Cette céramique est caractérisée par un glacis intense, des motifs traditionnels envahissant la surface entière de l’objet, des techniques simples de dessin réalisé à main levée avec une spontanéité typique de la poterie populaire.

La céramique est liée aux événements historiques vécus par la ville et aux besoins de la vie quotidienne des populations qui la font et l’utilisent. Elle hérite du décor musulman dont la continuité passe par les ateliers et les traditions mauresques ; elle est par ailleurs inscrite dans les lois et les us et coutumes de l’industrie manufacturière qui se sont transmis de parents à enfants dans les ateliers d’artisanat jusqu’au XXe siècle.

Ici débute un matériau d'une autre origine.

Lemma sum_uses_NoDup u (l : list N) :
  NoDup l → sum_list_with (λ d, size (uses_of u d)) l ≤ edge_count u.
Proof.
  intros Hnd. unfold edge_count.
  assert (sum_list_with (λ d, size (uses_of u d)) l
          = sum_list_with (λ d, size (uses_of u d)) (filter (λ d, d ∈ dom u) l)) as ->.
  { clear Hnd. induction l as [|x l IH]; [done|].
    rewrite filter_cons. case_decide as Hx; simpl; rewrite IH; [done|].
    apply not_elem_of_dom in Hx.
    assert (size (uses_of u x) = 0) as ->; [|done].
    unfold uses_of. rewrite Hx. apply size_empty. }
  assert (filter (λ d, d ∈ dom u) l ⊆+ elements (dom u)) as Hsub.
  { apply NoDup_submseteq; [by apply NoDup_filter|].
    intros x Hx. apply list_elem_of_filter in Hx as [Hx _].
    by apply elem_of_elements. }
  apply submseteq_Permutation in Hsub as (k & ->).
  rewrite sum_list_with_app. lia.
Qed.

Lemma size_seed_queue getCanonicalDecl declsToKeep :
  size (seed_queue getCanonicalDecl declsToKeep) ≤ length declsToKeep.
Proof.
  rewrite seed_queue_eq. induction declsToKeep as [|x l IH].
  - by rewrite fmap_nil, list_to_set_nil, size_empty.
  - rewrite fmap_cons, list_to_set_cons, size_union_alt, size_singleton. simpl.
    assert (size (list_to_set (getCanonicalDecl <$> l) ∖ {[getCanonicalDecl x]} : gset N)
            ≤ size (list_to_set (getCanonicalDecl <$> l) : gset N))
      by (apply subseteq_size, subseteq_difference_l; done).
    lia.
Qed.

(** A bound on the length of every run is fuel enough for the loop. *)
Lemma while_loop_of_bound n st :
  (∀ tr st', run st tr st' → length tr ≤ n) →
  ∃ st', while_loop n st = Some st' ∧ queue st' = ∅.
Proof.
  revert st. induction n as [|n IH]; intros st Hb; simpl.
  - destruct (set_begin (queue st)) as [d|] eqn:E.
    + apply set_begin_Some in E.
      specialize (Hb _ _ (run_pop st d [] _ E (run_done _))). simpl in Hb. lia.
    + apply set_begin_None in E. eauto.
  - destruct (set_begin (queue st)) as [d|] eqn:E.
    + apply set_begin_Some in E. apply IH. intros tr st' Hr.
      specialize (Hb _ _ (run_pop st d tr st' E Hr)). simpl in Hb. lia.
    + apply set_begin_None in E. eauto.
Qed.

Les recherches montrent l’influence de l’histoire sur l’évolution de la céramique de Grenade et son importance, car elle est présente dans tous les domaines, depuis la conquête par les rois catholiques de la ville en 1492. A partir de cette date, bien que les capitulations aient permis la continuité des coutumes, de la langue et de la religion, commence une phase d’acculturation de la société maure de Grenade qui produit une évolution majeure dans la céramique. Cette évolution met un terme aux productions les plus luxueuses de la céramique nasride ; elle permet cependant l’essor de la production de la faïence la plus courante, utilisée quotidiennement pour des usages et des populations plus modestes.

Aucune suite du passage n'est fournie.